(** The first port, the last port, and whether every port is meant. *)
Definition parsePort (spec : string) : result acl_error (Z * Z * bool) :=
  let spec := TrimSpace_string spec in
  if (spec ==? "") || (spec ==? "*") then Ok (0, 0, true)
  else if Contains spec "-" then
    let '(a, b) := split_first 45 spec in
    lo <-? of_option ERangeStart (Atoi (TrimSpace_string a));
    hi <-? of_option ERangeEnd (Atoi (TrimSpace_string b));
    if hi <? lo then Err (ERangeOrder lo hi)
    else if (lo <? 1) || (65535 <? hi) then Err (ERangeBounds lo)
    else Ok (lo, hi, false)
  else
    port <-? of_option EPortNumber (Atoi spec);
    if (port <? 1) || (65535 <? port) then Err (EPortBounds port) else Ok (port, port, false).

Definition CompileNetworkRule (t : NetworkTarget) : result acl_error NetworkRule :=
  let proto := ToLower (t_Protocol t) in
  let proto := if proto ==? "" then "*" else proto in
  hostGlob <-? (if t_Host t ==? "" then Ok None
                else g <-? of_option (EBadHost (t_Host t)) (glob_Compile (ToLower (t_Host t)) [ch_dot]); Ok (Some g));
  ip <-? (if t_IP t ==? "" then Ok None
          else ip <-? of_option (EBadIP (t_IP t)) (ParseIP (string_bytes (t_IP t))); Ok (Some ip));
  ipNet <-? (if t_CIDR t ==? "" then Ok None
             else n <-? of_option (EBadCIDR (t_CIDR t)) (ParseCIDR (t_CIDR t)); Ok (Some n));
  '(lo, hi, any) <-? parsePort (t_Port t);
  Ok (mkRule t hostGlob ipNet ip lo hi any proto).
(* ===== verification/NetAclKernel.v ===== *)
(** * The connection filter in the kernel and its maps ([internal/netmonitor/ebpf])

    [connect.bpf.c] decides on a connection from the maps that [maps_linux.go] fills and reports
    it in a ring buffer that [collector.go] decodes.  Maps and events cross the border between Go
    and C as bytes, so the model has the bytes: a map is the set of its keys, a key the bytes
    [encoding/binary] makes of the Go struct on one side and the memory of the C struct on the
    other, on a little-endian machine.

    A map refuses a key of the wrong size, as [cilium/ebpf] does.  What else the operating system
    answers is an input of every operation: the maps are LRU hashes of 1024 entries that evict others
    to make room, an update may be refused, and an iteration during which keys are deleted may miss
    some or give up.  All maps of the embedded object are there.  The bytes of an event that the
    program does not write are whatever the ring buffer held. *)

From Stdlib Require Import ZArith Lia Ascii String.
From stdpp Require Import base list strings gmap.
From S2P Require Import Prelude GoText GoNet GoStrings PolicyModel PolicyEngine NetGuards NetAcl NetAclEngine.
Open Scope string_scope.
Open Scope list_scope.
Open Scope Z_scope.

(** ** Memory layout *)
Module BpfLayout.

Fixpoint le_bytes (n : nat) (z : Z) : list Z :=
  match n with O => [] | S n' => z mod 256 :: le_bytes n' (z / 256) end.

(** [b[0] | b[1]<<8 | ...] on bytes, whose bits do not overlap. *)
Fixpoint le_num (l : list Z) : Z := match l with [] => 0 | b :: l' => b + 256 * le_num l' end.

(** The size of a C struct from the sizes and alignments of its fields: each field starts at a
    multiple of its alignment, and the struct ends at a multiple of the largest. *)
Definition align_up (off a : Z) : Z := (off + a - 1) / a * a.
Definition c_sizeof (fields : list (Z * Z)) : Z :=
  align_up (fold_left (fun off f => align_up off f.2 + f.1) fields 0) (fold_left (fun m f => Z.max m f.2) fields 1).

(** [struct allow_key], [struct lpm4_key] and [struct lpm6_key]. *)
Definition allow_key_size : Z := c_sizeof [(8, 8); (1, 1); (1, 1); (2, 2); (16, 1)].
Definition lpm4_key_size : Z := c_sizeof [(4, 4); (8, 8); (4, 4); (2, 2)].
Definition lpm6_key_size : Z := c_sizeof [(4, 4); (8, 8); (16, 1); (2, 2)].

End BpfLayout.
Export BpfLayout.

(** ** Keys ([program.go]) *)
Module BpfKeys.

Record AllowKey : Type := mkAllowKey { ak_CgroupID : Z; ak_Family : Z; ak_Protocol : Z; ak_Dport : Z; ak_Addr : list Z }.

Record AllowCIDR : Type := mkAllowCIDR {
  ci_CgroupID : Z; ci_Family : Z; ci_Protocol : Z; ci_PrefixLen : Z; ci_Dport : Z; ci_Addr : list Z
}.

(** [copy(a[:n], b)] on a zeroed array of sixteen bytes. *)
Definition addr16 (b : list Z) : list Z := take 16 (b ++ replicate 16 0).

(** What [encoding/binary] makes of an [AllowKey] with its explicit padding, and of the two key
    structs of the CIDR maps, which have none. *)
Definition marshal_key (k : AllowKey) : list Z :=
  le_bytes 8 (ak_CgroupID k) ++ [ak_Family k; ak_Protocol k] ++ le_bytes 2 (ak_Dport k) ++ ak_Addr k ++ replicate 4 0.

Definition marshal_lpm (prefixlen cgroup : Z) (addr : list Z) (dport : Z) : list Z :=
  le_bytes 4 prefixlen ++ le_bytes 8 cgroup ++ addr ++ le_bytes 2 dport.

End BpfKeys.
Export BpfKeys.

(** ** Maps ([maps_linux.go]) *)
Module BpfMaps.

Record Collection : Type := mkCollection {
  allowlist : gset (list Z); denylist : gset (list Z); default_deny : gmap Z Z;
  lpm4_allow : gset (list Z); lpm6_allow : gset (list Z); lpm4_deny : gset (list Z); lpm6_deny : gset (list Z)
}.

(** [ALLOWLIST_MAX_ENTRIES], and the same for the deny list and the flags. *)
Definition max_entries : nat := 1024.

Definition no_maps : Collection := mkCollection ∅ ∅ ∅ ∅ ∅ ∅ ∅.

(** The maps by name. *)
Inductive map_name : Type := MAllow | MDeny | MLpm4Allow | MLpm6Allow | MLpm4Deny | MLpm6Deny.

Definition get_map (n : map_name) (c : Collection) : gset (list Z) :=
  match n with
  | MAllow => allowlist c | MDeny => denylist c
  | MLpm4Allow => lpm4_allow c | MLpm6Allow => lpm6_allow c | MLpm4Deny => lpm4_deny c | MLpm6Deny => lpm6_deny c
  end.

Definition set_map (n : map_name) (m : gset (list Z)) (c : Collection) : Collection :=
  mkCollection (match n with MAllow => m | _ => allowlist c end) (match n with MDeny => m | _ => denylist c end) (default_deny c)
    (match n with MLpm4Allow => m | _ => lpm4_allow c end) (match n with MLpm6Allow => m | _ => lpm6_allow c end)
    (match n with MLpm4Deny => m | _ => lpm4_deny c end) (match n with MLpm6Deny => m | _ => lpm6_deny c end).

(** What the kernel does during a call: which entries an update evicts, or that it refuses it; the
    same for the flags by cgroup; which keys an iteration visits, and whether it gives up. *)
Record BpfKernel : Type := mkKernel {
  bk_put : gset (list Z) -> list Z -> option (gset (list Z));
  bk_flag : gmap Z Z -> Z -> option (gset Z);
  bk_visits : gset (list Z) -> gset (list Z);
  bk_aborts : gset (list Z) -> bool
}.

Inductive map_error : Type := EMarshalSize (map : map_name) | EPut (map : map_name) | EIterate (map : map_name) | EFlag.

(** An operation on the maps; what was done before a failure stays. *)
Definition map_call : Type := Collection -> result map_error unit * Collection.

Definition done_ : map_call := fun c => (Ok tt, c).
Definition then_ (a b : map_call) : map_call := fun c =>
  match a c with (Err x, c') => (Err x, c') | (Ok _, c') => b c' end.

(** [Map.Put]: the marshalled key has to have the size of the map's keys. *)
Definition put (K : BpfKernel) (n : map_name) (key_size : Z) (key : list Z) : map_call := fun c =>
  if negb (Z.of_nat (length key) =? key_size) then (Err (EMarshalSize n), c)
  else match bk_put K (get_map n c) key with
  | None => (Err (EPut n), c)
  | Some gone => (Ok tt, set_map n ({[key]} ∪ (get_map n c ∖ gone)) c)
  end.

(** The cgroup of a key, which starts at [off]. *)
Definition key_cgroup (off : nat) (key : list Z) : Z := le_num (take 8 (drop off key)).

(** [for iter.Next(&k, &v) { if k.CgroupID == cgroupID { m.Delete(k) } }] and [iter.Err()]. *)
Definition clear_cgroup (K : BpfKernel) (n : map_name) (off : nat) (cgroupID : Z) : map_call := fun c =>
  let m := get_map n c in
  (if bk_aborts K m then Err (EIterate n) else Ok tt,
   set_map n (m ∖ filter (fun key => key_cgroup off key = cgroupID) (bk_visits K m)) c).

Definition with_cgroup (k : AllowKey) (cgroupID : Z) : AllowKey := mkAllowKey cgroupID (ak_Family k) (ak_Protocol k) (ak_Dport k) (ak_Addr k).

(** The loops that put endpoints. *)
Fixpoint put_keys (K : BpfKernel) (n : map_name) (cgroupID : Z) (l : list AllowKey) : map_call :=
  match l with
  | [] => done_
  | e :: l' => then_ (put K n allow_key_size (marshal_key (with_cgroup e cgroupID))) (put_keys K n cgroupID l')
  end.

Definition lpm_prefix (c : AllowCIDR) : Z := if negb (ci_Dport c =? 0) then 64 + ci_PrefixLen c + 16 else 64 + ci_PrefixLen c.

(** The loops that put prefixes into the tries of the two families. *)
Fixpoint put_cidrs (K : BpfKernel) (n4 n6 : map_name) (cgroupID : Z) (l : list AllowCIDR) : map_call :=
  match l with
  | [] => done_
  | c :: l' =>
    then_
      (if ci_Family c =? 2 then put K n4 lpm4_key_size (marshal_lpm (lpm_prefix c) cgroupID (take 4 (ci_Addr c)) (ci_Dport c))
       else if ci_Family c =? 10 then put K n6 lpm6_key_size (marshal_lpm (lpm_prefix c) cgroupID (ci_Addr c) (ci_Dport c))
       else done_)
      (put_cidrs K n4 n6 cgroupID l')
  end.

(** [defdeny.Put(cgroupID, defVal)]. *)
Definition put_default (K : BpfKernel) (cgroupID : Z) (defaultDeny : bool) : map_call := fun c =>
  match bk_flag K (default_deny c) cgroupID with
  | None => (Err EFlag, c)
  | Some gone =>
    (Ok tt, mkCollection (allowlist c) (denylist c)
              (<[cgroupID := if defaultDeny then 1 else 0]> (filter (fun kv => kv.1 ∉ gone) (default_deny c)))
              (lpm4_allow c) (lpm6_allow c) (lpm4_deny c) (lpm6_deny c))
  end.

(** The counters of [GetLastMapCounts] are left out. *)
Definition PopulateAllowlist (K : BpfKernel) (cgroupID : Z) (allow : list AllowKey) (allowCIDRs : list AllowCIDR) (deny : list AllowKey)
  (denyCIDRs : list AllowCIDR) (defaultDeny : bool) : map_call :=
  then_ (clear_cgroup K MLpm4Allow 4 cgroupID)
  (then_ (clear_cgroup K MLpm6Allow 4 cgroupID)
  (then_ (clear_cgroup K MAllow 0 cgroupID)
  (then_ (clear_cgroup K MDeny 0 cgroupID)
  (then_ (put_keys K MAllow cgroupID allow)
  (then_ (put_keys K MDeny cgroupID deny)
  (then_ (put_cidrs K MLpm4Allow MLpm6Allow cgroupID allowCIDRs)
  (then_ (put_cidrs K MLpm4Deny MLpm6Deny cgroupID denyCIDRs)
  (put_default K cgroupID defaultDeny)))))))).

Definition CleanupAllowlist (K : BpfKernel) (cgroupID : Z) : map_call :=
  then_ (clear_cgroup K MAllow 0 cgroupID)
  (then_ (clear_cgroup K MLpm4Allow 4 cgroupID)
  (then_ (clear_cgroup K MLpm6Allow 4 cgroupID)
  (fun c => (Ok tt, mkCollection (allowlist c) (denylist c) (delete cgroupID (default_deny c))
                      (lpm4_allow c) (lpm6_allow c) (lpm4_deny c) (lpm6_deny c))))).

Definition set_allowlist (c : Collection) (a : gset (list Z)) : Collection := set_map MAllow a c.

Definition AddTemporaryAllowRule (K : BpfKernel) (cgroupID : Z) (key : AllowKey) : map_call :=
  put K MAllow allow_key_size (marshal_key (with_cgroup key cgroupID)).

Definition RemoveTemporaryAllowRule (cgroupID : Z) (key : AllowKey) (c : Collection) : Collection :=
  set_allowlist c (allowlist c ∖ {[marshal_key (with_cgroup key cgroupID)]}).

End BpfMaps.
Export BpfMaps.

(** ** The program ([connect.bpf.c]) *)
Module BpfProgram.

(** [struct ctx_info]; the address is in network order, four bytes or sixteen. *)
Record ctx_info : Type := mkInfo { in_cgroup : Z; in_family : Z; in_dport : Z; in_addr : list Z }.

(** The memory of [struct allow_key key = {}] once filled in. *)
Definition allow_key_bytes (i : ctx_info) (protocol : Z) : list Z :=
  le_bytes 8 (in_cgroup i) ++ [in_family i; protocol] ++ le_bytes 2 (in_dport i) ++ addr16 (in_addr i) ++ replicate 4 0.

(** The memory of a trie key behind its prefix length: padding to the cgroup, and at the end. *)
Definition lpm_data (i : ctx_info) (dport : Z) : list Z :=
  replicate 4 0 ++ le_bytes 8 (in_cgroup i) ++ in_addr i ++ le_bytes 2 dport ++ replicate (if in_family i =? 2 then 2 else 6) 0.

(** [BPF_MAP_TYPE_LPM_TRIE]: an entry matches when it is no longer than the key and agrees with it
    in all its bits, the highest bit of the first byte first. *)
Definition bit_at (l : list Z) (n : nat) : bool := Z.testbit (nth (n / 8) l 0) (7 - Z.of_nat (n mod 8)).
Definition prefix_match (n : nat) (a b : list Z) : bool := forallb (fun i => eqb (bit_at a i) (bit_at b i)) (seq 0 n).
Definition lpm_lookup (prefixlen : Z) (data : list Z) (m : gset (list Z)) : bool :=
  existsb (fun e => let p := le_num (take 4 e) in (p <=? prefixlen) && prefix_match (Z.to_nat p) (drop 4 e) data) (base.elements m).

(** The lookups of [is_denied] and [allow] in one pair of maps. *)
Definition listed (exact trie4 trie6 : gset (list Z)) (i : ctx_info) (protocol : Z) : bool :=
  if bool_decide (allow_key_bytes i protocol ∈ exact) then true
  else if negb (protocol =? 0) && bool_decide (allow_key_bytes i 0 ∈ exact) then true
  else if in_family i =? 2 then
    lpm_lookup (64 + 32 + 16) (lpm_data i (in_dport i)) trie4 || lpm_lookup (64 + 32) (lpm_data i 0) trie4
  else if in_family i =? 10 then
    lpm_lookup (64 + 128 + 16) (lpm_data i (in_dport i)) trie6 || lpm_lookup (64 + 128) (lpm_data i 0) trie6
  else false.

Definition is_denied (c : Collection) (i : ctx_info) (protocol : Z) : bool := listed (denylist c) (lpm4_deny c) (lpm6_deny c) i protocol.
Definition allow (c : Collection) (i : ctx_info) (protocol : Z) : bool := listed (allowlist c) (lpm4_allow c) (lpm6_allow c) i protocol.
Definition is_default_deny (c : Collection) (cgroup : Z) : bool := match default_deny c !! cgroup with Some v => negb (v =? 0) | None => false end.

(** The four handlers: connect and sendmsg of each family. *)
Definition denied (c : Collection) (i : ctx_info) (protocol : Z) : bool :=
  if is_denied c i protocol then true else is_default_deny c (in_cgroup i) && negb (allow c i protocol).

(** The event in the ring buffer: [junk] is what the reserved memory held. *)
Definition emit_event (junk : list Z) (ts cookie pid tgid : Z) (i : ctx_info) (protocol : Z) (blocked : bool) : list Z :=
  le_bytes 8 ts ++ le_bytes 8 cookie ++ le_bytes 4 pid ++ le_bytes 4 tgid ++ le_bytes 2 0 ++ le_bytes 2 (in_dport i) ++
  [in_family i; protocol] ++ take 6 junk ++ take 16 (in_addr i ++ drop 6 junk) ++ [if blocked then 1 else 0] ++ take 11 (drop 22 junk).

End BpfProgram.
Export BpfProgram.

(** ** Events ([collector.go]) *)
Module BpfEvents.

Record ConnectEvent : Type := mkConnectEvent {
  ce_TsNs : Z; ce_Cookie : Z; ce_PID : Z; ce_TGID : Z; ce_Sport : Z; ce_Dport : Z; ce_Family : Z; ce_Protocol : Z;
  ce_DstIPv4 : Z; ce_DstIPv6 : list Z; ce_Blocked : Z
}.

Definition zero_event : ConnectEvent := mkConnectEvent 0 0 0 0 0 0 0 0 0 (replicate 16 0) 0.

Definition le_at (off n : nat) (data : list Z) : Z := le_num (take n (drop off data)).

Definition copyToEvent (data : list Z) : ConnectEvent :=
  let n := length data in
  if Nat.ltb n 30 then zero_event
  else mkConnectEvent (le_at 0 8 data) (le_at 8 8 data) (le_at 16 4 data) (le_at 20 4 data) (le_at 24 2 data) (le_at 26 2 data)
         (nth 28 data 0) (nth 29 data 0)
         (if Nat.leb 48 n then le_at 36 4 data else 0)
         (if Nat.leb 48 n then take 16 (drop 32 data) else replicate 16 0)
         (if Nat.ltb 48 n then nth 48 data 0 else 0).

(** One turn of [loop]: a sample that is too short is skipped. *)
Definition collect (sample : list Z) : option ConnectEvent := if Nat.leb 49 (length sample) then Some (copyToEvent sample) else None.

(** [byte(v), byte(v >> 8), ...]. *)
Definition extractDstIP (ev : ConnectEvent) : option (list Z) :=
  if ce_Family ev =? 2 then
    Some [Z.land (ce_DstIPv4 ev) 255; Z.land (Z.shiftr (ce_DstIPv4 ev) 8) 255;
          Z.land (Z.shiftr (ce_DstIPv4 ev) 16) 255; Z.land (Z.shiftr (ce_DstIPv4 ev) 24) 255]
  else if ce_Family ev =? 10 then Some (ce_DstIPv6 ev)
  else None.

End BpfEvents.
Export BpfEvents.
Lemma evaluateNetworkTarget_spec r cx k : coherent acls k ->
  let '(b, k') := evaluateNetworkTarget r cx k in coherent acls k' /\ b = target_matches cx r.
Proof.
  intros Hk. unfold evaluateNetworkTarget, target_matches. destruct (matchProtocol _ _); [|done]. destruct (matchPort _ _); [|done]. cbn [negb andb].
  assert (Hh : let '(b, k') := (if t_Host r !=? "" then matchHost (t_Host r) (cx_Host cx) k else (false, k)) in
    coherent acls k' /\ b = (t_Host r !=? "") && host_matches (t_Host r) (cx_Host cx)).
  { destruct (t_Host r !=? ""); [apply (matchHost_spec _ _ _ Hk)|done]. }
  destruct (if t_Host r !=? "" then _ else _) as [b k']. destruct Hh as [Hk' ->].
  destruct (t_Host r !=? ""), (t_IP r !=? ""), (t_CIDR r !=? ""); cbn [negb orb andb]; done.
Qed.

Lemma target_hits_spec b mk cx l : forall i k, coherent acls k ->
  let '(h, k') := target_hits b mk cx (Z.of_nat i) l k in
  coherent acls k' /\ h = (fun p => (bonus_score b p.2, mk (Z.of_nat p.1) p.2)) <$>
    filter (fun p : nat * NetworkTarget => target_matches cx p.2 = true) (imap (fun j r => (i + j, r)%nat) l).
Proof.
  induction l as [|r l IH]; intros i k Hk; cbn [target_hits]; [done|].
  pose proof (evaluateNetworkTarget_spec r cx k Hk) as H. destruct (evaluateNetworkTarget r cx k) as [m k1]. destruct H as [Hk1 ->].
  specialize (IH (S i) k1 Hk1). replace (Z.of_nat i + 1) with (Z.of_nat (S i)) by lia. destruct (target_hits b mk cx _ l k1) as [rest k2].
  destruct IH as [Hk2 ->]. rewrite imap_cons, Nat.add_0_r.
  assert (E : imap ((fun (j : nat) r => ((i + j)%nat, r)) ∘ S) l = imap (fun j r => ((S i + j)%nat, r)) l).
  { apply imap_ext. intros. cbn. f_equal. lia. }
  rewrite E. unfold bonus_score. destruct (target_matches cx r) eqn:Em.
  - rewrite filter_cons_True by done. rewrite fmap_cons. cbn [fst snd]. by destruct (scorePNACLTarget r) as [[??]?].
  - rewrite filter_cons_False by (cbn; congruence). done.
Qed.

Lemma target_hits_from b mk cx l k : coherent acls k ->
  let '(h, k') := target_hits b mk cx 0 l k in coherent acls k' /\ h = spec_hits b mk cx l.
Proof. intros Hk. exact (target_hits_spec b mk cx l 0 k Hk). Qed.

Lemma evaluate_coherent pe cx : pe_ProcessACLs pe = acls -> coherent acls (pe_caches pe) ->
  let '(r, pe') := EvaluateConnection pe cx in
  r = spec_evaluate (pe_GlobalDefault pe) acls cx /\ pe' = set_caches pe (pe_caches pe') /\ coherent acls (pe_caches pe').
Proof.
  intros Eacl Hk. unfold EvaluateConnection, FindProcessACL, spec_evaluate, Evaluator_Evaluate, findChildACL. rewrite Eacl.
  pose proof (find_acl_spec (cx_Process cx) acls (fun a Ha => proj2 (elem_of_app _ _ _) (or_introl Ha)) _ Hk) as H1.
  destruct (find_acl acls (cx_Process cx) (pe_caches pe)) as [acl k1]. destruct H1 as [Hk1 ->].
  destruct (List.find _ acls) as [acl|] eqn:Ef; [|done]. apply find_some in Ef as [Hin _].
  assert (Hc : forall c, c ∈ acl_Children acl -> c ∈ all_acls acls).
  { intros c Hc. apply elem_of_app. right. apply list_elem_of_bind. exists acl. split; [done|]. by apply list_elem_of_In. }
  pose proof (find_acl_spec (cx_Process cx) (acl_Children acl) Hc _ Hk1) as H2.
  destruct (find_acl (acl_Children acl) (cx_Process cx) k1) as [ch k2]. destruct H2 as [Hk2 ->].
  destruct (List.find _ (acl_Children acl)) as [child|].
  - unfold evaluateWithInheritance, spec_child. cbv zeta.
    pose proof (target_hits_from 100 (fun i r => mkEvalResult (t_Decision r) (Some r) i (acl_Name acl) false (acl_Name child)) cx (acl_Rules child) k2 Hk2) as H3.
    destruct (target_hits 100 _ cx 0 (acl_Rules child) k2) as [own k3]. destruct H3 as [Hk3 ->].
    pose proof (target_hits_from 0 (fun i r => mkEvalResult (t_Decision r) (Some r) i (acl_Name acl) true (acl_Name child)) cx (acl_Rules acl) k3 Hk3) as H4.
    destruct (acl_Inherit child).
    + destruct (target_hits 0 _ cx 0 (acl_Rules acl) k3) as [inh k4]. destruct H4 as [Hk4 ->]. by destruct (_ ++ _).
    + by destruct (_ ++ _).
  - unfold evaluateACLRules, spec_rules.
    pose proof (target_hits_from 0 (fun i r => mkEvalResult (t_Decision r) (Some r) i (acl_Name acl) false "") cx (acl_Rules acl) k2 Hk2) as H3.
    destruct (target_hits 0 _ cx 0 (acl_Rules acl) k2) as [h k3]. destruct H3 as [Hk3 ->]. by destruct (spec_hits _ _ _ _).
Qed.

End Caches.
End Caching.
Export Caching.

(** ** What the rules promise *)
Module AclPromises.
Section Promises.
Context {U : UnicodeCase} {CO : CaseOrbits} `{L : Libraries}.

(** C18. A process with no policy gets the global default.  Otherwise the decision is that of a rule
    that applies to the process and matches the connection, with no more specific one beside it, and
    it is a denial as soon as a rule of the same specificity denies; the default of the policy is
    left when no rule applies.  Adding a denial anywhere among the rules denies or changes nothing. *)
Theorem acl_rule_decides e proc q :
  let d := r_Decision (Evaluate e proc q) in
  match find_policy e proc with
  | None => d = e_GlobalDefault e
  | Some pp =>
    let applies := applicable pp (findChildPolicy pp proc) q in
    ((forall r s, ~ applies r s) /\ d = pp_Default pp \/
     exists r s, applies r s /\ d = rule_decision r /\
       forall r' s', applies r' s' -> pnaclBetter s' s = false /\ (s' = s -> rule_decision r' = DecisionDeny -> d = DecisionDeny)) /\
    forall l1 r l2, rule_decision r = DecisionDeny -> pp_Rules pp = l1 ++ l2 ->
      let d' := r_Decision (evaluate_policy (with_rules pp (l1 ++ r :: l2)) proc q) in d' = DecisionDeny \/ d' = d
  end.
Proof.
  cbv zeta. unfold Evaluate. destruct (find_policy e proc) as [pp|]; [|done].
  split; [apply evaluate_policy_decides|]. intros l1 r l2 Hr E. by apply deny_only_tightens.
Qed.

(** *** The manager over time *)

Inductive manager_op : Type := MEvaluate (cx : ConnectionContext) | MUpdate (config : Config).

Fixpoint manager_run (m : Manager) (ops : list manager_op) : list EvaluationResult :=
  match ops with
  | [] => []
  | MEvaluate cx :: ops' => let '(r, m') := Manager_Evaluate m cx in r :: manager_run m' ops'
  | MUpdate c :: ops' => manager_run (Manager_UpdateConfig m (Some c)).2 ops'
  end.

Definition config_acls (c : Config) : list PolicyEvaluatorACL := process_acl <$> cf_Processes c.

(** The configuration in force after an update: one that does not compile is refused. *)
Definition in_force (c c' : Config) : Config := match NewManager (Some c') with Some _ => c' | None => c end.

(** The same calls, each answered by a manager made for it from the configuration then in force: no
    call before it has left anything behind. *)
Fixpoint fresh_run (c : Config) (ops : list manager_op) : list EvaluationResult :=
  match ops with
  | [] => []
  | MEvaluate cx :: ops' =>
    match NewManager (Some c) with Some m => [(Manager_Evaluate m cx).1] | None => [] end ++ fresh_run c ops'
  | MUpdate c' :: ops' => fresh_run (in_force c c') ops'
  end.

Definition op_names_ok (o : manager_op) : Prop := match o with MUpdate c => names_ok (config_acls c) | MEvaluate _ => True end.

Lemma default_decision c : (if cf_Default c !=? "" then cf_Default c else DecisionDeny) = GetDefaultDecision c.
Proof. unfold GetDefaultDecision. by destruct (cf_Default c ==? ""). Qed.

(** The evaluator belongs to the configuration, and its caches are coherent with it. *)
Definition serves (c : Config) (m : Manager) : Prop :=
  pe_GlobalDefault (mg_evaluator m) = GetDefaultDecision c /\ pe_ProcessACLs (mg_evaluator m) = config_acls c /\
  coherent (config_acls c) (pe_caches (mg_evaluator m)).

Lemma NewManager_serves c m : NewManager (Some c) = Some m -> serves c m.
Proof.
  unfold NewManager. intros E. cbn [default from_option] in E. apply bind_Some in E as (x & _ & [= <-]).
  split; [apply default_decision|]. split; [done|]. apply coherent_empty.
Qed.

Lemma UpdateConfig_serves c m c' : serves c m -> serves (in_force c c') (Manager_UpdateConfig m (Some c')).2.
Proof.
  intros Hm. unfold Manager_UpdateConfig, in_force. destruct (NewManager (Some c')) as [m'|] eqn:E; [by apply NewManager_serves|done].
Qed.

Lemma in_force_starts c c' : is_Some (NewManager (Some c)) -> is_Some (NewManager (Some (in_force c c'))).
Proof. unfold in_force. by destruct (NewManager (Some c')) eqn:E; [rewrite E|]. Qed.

━━━━━━

* **WHAT THE TASK ASKS**
In the listing above, find the line with "Module BpfKeys." and the line with "Record Collection : Type", then reproduce both and every line between them exactly.

* **RESULT**
Module BpfKeys.

Record AllowKey : Type := mkAllowKey { ak_CgroupID : Z; ak_Family : Z; ak_Protocol : Z; ak_Dport : Z; ak_Addr : list Z }.

Record AllowCIDR : Type := mkAllowCIDR {
  ci_CgroupID : Z; ci_Family : Z; ci_Protocol : Z; ci_PrefixLen : Z; ci_Dport : Z; ci_Addr : list Z
}.

(** [copy(a[:n], b)] on a zeroed array of sixteen bytes. *)
Definition addr16 (b : list Z) : list Z := take 16 (b ++ replicate 16 0).

(** What [encoding/binary] makes of an [AllowKey] with its explicit padding, and of the two key
    structs of the CIDR maps, which have none. *)
Definition marshal_key (k : AllowKey) : list Z :=
  le_bytes 8 (ak_CgroupID k) ++ [ak_Family k; ak_Protocol k] ++ le_bytes 2 (ak_Dport k) ++ ak_Addr k ++ replicate 4 0.

Definition marshal_lpm (prefixlen cgroup : Z) (addr : list Z) (dport : Z) : list Z :=
  le_bytes 4 prefixlen ++ le_bytes 8 cgroup ++ addr ++ le_bytes 2 dport.

End BpfKeys.
Export BpfKeys.

(** ** Maps ([maps_linux.go]) *)
Module BpfMaps.

Record Collection : Type := mkCollection {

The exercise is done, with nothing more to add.